-- RECORDED INFORMATION follows --
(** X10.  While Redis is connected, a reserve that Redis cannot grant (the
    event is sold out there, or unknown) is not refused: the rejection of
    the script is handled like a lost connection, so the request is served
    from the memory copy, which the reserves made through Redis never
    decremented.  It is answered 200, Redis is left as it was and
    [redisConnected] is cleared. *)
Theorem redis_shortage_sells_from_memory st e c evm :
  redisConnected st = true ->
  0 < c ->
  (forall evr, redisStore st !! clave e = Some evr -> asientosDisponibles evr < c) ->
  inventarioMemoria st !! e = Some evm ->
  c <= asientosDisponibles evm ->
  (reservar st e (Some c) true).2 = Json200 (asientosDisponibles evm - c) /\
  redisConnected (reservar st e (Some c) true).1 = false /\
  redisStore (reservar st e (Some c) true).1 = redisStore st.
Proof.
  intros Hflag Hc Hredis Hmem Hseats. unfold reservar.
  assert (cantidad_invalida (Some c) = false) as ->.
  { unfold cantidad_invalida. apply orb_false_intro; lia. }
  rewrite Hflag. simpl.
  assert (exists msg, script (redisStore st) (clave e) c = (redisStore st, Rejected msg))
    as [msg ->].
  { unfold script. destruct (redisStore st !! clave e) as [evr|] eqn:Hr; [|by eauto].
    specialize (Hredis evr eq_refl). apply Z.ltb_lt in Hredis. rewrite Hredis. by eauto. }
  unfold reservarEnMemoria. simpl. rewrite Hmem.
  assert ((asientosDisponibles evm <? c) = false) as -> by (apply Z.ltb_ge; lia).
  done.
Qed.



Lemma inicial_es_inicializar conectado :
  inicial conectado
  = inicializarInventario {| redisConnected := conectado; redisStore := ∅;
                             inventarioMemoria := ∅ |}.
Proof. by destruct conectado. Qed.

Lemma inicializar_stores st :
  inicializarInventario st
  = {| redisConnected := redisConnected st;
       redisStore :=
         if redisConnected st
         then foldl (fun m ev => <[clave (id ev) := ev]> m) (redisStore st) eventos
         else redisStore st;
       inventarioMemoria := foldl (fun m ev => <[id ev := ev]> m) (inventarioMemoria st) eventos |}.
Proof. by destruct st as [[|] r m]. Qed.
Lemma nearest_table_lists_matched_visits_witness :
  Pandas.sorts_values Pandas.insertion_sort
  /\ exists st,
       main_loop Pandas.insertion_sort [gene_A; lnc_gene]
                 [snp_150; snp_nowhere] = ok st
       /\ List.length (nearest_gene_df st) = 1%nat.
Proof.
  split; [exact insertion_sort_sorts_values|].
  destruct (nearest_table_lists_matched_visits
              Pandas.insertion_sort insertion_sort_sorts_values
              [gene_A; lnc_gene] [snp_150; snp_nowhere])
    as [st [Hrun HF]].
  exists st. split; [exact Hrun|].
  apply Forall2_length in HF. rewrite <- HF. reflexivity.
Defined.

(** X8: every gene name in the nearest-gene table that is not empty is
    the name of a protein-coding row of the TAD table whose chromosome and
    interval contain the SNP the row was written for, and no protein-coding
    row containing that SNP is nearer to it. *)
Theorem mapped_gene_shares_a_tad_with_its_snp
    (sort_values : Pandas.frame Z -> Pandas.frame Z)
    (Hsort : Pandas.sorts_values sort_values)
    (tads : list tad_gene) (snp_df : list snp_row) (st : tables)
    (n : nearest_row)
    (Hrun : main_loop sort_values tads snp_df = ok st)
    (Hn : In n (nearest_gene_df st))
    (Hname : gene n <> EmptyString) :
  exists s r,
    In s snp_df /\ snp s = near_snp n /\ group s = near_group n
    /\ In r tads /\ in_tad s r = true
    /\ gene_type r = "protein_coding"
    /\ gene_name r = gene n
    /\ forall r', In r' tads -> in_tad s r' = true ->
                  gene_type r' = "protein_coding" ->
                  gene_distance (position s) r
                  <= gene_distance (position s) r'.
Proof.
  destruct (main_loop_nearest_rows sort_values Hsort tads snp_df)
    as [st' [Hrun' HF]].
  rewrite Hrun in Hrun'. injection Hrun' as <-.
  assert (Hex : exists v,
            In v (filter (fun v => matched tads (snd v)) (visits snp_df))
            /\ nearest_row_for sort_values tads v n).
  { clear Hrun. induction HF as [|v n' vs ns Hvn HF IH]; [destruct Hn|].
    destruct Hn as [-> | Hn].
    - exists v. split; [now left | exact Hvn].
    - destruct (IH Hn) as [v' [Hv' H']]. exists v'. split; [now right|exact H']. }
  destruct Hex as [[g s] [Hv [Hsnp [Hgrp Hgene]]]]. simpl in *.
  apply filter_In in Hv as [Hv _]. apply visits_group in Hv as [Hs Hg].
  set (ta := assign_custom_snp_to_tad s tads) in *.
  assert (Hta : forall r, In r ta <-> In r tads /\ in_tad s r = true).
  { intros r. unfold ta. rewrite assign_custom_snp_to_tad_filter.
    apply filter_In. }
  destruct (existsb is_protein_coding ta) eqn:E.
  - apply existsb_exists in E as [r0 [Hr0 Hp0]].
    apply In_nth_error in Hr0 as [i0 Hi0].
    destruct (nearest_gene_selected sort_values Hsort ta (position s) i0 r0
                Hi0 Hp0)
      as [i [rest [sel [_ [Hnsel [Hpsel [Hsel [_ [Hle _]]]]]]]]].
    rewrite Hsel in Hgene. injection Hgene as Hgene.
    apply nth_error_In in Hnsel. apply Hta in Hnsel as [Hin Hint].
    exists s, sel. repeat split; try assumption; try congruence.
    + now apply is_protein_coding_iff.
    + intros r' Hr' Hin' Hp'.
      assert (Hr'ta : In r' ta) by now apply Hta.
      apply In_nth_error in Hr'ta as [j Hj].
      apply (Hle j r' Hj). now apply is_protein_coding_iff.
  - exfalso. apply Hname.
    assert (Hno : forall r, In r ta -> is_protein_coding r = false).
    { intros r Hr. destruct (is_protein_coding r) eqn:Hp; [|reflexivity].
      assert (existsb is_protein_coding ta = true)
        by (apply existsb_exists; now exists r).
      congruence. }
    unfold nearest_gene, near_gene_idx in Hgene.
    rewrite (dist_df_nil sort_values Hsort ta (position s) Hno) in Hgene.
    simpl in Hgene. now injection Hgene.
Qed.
-- RECORDED INFORMATION concluded --
__WORK INSTRUCTION__: Which of the lines above mention the word "clave"? Pull those lines out.

__SOLUTION FOR THIS TASK__:
  (forall evr, redisStore st !! clave e = Some evr -> asientosDisponibles evr < c) ->
  assert (exists msg, script (redisStore st) (clave e) c = (redisStore st, Rejected msg))
  { unfold script. destruct (redisStore st !! clave e) as [evr|] eqn:Hr; [|by eauto].
         then foldl (fun m ev => <[clave (id ev) := ev]> m) (redisStore st) eventos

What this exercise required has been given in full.